Acts 21:11 And coming to us, he took Paul's belt and bound his own feet and hands and said, "Thus says the Holy Spirit, 'This is how the Jews at Jerusalem will bind the man who owns this belt and deliver him into the hands of the Gentiles.'"
Persecution for God doesn’t sound like a plan I’d like to sign up for, and I’m sure Paul would choose something else if he valued his own life more than his calling in God. Paul actually had a choice, in my opinion. He could have taken the prophetic warning of persecution and said “I’ll pass on that.” (A perfectly reasonable response and plan in my opinion.) The problem is, Paul knew it was God’s will for him to go back to Jerusalem, and God knew Paul would appreciate knowing ahead of time what it would cost him to continue to walk in his calling.
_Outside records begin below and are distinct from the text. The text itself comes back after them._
(** C6: [fdr_pvalues] commutes with sorting.  Applied to the array
    sorted descending and mapped back through the inverse of the
    sorting permutation, it gives, entry by entry, the same numbers as
    applied to the unsorted array, whatever order [argsort] gives to
    tied values. *)
Theorem fdr_pvalues_commutes_with_sorting (z_vals : list Q) :
  z_vals <> [] ->
  let order := argsort (map Qopp z_vals) in
  let z_sorted := take_idx z_vals order in
  let inv_order := scatter order 0 (replicate (length z_vals) 0) in
  StronglySorted (fun x y => (y <= x)%Q) z_sorted
  /\ (forall t, t < length z_vals -> nth (nth t order 0) inv_order 0 = t)
  /\ exists direct on_sorted,
       fdr_pvalues sf argsort z_vals = Ok direct
       /\ fdr_pvalues sf argsort z_sorted = Ok on_sorted
       /\ Forall2 Qeq (take_idx on_sorted inv_order) direct.
Proof.
  intros Hne order z_sorted inv_order. set (n := length z_vals).
  assert (Hn : n <> 0) by (unfold n; destruct z_vals; cbn; congruence).
  assert (Hord : length order = n)
    by (unfold order; now rewrite argsort_length, length_map).
  assert (Hzs : length z_sorted = n)
    by (unfold z_sorted; now rewrite take_idx_length).
  assert (Hne' : z_sorted <> []) by (intros E; rewrite E in Hzs; cbn in Hzs; lia).
  destruct (scatter_spec order 0 (replicate n 0)) as (Hilen & Hinv & _).
  { apply argsort_NoDup. }
  { apply Forall_forall. intros i Hi. rewrite length_replicate.
    apply list_elem_of_In, argsort_lt in Hi. now rewrite length_map in Hi. }
  rewrite length_replicate in Hilen.
  rewrite Hord in Hinv. cbn [Nat.add] in Hinv.
  change (scatter order 0 (replicate n 0)) with inv_order in Hilen, Hinv.
  split; [apply take_desc_sorted|]. split; [exact Hinv|].
  destruct (fdr_pvalues_char z_vals Hne) as (direct & Hd & Hdl & Hdc).
  destruct (fdr_pvalues_char z_sorted Hne') as (on_sorted & Ho & Hol & Hoc).
  fold order z_sorted n in Hdc, Hdl. rewrite Hzs in Hoc, Hol.
  set (order' := argsort (map Qopp z_sorted)) in *.
  set (zs' := take_idx z_sorted order') in *.
  exists direct, on_sorted. split; [exact Hd|]. split; [exact Ho|].
  apply Forall2_Qeq_nth; [rewrite take_idx_length; lia|].
  rewrite take_idx_length, Hilen. intros i Hi.
  destruct (argsort_onto (map Qopp z_vals) i) as (t & Ht & Hti);
    [now rewrite length_map|].
  rewrite length_map in Ht. fold order in Hti. fold n in Ht.
  rewrite nth_take_idx by lia.
  rewrite <- Hti. rewrite Hinv, Hdc by exact Ht.
  destruct (argsort_onto (map Qopp z_sorted) t) as (m & Hm & Hmt);
    [now rewrite length_map, Hzs|].
  rewrite length_map, Hzs in Hm. fold order' in Hmt.
  rewrite <- Hmt at 1. rewrite Hoc by exact Hm.
  assert (Hzz : forall k, (nth k zs' 0 == nth k z_sorted 0)%Q).
  { apply desc_sorted_perm_Qeq.
    - apply take_desc_perm.
    - apply take_desc_sorted.
    - apply take_desc_sorted. }
  assert (Hzl : length zs' = n).
  { unfold zs', order'. now rewrite take_idx_length, argsort_length,
      length_map. }
  assert (Htie : (nth m z_sorted 0 == nth t z_sorted 0)%Q).
  { rewrite <- Hzz. unfold zs'. rewrite nth_take_idx, Hmt; [reflexivity|].
    unfold order'. now rewrite argsort_length, length_map, Hzs. }
  transitivity (nth m (suffix_min (raw_fdr sf z_sorted)) 0%Q).
  - apply suffix_min_ext.
    + now rewrite !raw_fdr_length, Hzl.
    + intros u Hu. rewrite raw_fdr_length in Hu.
      apply raw_fdr_ext; [lia | exact Hzz | exact Hu].
    + rewrite raw_fdr_length. lia.
  - destruct (Nat.le_gt_cases m t) as [Hle|Hgt].
    + apply swept_tie; [apply take_desc_sorted | exact Hle | lia | exact Htie].
    + symmetry. apply swept_tie;
        [apply take_desc_sorted | lia | lia | now symmetry].
Qed.

(** *** More on [fdr_threshold] *)

(** The two ways [fdr_threshold] ends on a non-empty array. *)
Lemma fdr_threshold_cases (z_vals : list Q) (alpha : Q) :
  z_vals <> [] ->
  let n := length z_vals in
  let z_vals_ := map Qopp (np_sort argsort (map Qopp z_vals)) in
  let qualifies := fun i =>
    (sf (nth i z_vals_ 0) < alpha * (((1 # 2) + Qnat i) / Qnat n))%Q in
  (fdr_threshold sf argsort z_vals alpha = Ok PInf
   /\ forall i, i < n -> ~ qualifies i)
  \/ exists k,
       k < n /\ qualifies k
       /\ (forall i, k < i -> i < n -> ~ qualifies i)
       /\ fdr_threshold sf argsort z_vals alpha
          = Ok (Fin (nth k z_vals_ 0 - eps)%Q).
Proof.
  intros Hne n z_vals_ qualifies.
  assert (Hlen : length z_vals_ = n).
  { unfold z_vals_. now rewrite length_map, np_sort_length, length_map. }
  assert (Hn : n <> 0) by (unfold n; destruct z_vals; cbn; congruence).
  unfold fdr_threshold. fold z_vals_. rewrite length_map, Hlen.
  destruct (Nat.eqb_spec n 0) as [|_]; [contradiction|].
  set (pos := zip_with _ _ _).
  assert (Hpos : forall i, i < n -> nth i pos false = true <-> qualifies i)
    by (intros i Hi; apply fdr_threshold_pos, Hi).
  assert (Hposlen : length pos = n).
  { unfold pos. rewrite length_zip_with_same;
      rewrite ?length_map, ?linspace_length; lia. }
  destruct (existsb id pos) eqn:Epos.
  - right.
    destruct (last_select z_vals_ pos 0%Q ltac:(lia) Epos)
      as (k & Hk & Hkt & Hafter & Hlast).
    exists k. rewrite Hposlen in Hk.
    split; [exact Hk|]. split; [now apply Hpos|]. split; [|now rewrite Hlast].
    intros i Hki Hi Hq. apply Hpos in Hq; [|exact Hi].
    rewrite Hafter in Hq by exact Hki. discriminate.
  - left. split; [reflexivity|].
    intros i Hi Hq. apply Hpos in Hq; [|exact Hi].
    rewrite existsb_nth_false in Hq by exact Epos. discriminate.
Qed.

Lemma sorted_desc_nth_le (z_vals : list Q) (i k : nat) :
  i <= k -> k < length z_vals ->
  let z_vals_ := map Qopp (np_sort argsort (map Qopp z_vals)) in
  (nth k z_vals_ 0 <= nth i z_vals_ 0)%Q.
Proof.
  intros Hik Hk z_vals_.
  destruct (Nat.eq_dec i k) as [->|Hne]; [apply Qle_refl|].
  apply (StronglySorted_nth (fun x y => (y <= x)%Q));
    [apply sorted_desc_sorted | lia|].
  unfold z_vals_. now rewrite length_map, np_sort_length, length_map.
Qed.

(** X1: [fdr_threshold] is non-increasing in [alpha]: a larger level
    gives a threshold that is at most the one of a smaller level
    ([+inf], "nothing passes", being the largest threshold). *)
Theorem fdr_threshold_antitone_alpha (z_vals : list Q) (alpha alpha' : Q) :
  z_vals <> [] -> (alpha <= alpha')%Q ->
  exists t t',
    fdr_threshold sf argsort z_vals alpha = Ok t
    /\ fdr_threshold sf argsort z_vals alpha' = Ok t'
    /\ ext_le t' t.
Proof.
  intros Hne Hle.
  assert (Hn : 0 < length z_vals) by (destruct z_vals; cbn; [congruence|lia]).
  assert (Hmono : forall i, i < length z_vals -> forall p,
             (p < alpha * (((1 # 2) + Qnat i) / Qnat (length z_vals)))%Q ->
             (p < alpha' * (((1 # 2) + Qnat i) / Qnat (length z_vals)))%Q).
  { intros i Hi p Hp.
    assert (H0 : (0 < ((1 # 2) + Qnat i) / Qnat (length z_vals))%Q).
    { pose proof (Qnat_nonneg i). pose proof (Qnat_lt 0 _ Hn) as HN.
      change (Qnat 0) with 0%Q in HN. apply Qlt_shift_div_l; lra. }
    nra. }
  destruct (fdr_threshold_cases z_vals alpha Hne)
    as [[E Hnone] | (k & Hk & Hqk & Hlast & E)];
    destruct (fdr_threshold_cases z_vals alpha' Hne)
      as [[E' Hnone'] | (k' & Hk' & Hqk' & Hlast' & E')];
    rewrite E, E'; eexists _, _; (split; [reflexivity|]);
    (split; [reflexivity|]); cbn; trivial.
  - exfalso. apply (Hnone' k Hk). now apply Hmono.
  - assert (Hkk : k <= k').
    { destruct (Nat.le_gt_cases k k') as [H|H]; [exact H|].
      exfalso. apply (Hlast' k H Hk). now apply Hmono. }
    pose proof (sorted_desc_nth_le z_vals k k' Hkk Hk') as Hz.
    cbv zeta in Hz. lra.
Qed.

Lemma fdr_threshold_raise (z_vals : list Q) (alpha : Q) (e : exn) :
  fdr_threshold sf argsort z_vals alpha = Raise e ->
  z_vals = [] /\ e = ZeroDivisionError.
Proof.
  unfold fdr_threshold. rewrite length_map, length_map, np_sort_length,
    length_map.
  destruct z_vals as [|z z_vals]; cbn [length Nat.eqb].
  - now intros [= <-].
  - now destruct (existsb _ _).
Qed.

Lemma fdr_threshold_nil (alpha : Q) :
  fdr_threshold sf argsort [] alpha = Raise ZeroDivisionError.
Proof.
  unfold fdr_threshold. now rewrite length_map, length_map, np_sort_length.
Qed.

Lemma fdr_pvalues_raise (z_vals : list Q) (e : exn) :
  fdr_pvalues sf argsort z_vals = Raise e ->
  z_vals = [] /\ e = ZeroDivisionError.
Proof.
  unfold fdr_pvalues. destruct z_vals as [|z z_vals]; cbn [length Nat.eqb].
  - now intros [= <-].
  - discriminate.
Qed.

(** X4: the only exception of [fdr_threshold] and of [fdr_pvalues] is
    the [ZeroDivisionError] of an empty array. *)
Theorem fdr_raise_iff_empty (z_vals : list Q) (alpha : Q) (e : exn) :
  (fdr_threshold sf argsort z_vals alpha = Raise e
   <-> z_vals = [] /\ e = ZeroDivisionError)
  /\ (fdr_pvalues sf argsort z_vals = Raise e
      <-> z_vals = [] /\ e = ZeroDivisionError).
Proof.
  split; split.
  - apply fdr_threshold_raise.
  - intros [-> ->]. unfold fdr_threshold.
    now rewrite length_map, length_map, np_sort_length.
  - apply fdr_pvalues_raise.
  - now intros [-> ->].
Qed.

(** X3: [fdr_threshold] depends only on the values of the array, not on
    their arrangement. *)
Theorem fdr_threshold_permutation (z_vals z_vals' : list Q) (alpha : Q) :
  z_vals <> [] -> Permutation z_vals z_vals' ->
  exists t t',
    fdr_threshold sf argsort z_vals alpha = Ok t
    /\ fdr_threshold sf argsort z_vals' alpha = Ok t'
    /\ ext_eq t t'.
Proof.
  intros Hne Hp.
  pose proof (Permutation_length Hp) as Hlen.
  assert (Hne' : z_vals' <> []).
  { intros ->. apply Permutation_sym, Permutation_nil in Hp. contradiction. }
  assert (Hzz : forall i,
             (nth i (map Qopp (np_sort argsort (map Qopp z_vals))) 0
              == nth i (map Qopp (np_sort argsort (map Qopp z_vals'))) 0)%Q).
  { apply desc_sorted_perm_Qeq; try apply sorted_desc_sorted.
    etransitivity; [apply sorted_desc_perm|].
    etransitivity; [exact Hp|]. symmetry. apply sorted_desc_perm. }
  assert (Hq : forall i,
             (sf (nth i (map Qopp (np_sort argsort (map Qopp z_vals))) 0)
              < alpha * (((1 # 2) + Qnat i) / Qnat (length z_vals)))%Q
             <-> (sf (nth i (map Qopp (np_sort argsort (map Qopp z_vals'))) 0)
                  < alpha * (((1 # 2) + Qnat i) / Qnat (length z_vals')))%Q).
  { intros i. rewrite <- Hlen. now rewrite (sf_compat _ _ (Hzz i)). }
  destruct (fdr_threshold_cases z_vals alpha Hne)
    as [[E Hnone] | (k & Hk & Hqk & Hlast & E)];
    destruct (fdr_threshold_cases z_vals' alpha Hne')
      as [[E' Hnone'] | (k' & Hk' & Hqk' & Hlast' & E')];
    rewrite E, E'; eexists _, _; (split; [reflexivity|]);
    (split; [reflexivity|]); cbn; trivial.
  - apply (Hnone k'); [lia | now apply Hq].
  - apply (Hnone' k); [lia | now apply Hq].
  - assert (Hkk : k = k').
    { destruct (Nat.lt_trichotomy k k') as [H|[H|H]]; [|exact H|].
      - exfalso. apply (Hlast k' H); [lia | now apply Hq].
      - exfalso. apply (Hlast' k H); [lia | now apply Hq]. }
    subst k'. rewrite (Hzz k). reflexivity.
Qed.

(** *** More on [fdr_pvalues] *)

(** Every entry of the result of [fdr_pvalues] is the suffix minimum at
    the rank of its statistic. *)
Lemma fdr_pvalues_rank (z_vals : list Q) :
  z_vals <> [] ->
  let z_sorted := take_idx z_vals (argsort (map Qopp z_vals)) in
  exists fdr,
    fdr_pvalues sf argsort z_vals = Ok fdr
    /\ length fdr = length z_vals
    /\ length z_sorted = length z_vals
    /\ forall i, i < length z_vals ->
         exists t, t < length z_vals
           /\ nth i z_vals 0%Q = nth t z_sorted 0%Q
           /\ nth i fdr 0%Q = nth t (suffix_min (raw_fdr sf z_sorted)) 0%Q.
Proof.
  intros Hne z_sorted.
  destruct (fdr_pvalues_char z_vals Hne) as (fdr & Hfdr & Hlen & Hchar).
  exists fdr. split; [exact Hfdr|]. split; [exact Hlen|].
  split; [unfold z_sorted;
          now rewrite take_idx_length, argsort_length, length_map|].
  intros i Hi.
  destruct (argsort_onto (map Qopp z_vals) i) as (t & Ht & Hti);
    [now rewrite length_map|].
  rewrite length_map in Ht. exists t. split; [exact Ht|]. split.
  - unfold z_sorted. rewrite nth_take_idx, Hti; [reflexivity|].
    now rewrite argsort_length, length_map.
  - rewrite <- Hti. now apply Hchar.
Qed.

(** X5: the corrected p-values of [fdr_pvalues] are a non-increasing
    function of the statistic: an entry that is at least another has a
    corrected p-value that is at most the other's, so tied entries get
    the same one. *)
Theorem fdr_pvalues_antitone (z_vals : list Q) :
  z_vals <> [] ->
  exists fdr,
    fdr_pvalues sf argsort z_vals = Ok fdr
    /\ forall i j, i < length z_vals -> j < length z_vals ->
         (nth j z_vals 0 <= nth i z_vals 0)%Q ->
         (nth i fdr 0 <= nth j fdr 0)%Q.
Proof.
  intros Hne.
  destruct (fdr_pvalues_rank z_vals Hne) as (fdr & Hfdr & _ & Hzs & Hrank).
  exists fdr. split; [exact Hfdr|]. intros i j Hi Hj Hle.
  destruct (Hrank i Hi) as (t & Ht & Hzi & Hfi).
  destruct (Hrank j Hj) as (u & Hu & Hzj & Hfj).
  rewrite Hfi, Hfj. rewrite Hzi, Hzj in Hle.
  destruct (Nat.le_gt_cases t u) as [Htu|Hut].
  - apply suffix_min_mono; [exact Htu|]. rewrite raw_fdr_length. lia.
  - pose proof (take_desc z_vals u t ltac:(lia) Ht) as Hd. cbv zeta in Hd.
    apply Qle_lteq. right. symmetry.
    apply swept_tie; [apply take_desc_sorted | lia | lia | lra].
Qed.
Sometimes we aren’t guaranteed warm and fuzzy feelings of success for doing God’s work; in reality, we may be guaranteed rejection, disdain, and scorn from the one’s we serve. Paul’s promise from God was this: God would use Paul to spread the good news of Jesus Christ, and God would be glorified in the process. The binding of his hands and feet was a message from God that the promise to use Paul was as good as gold. Promises aren’t just about good things, they are about real things, and sometimes obeying God might hurt, and pain is real. The bigger theme in this story is this: I can choose to step into my promises by believing God, and then binding myself to the promises, so that every storm of doubt, every wave of fear, and the tsunamis size mood swings that come with such attacks, have absolutely no power to separate me from God, thereby stripping God’s promises from my future inheritance. My promises are a for-sure thing, as long as I identify God as the source and myself as the recipient. I need not fear “it won’t happen.”
Father, thank you for every promise you’ve ever given me. I choose to take your word for it, and remove doubt and fear from my emotional response. You said it; I believe it; that settles it.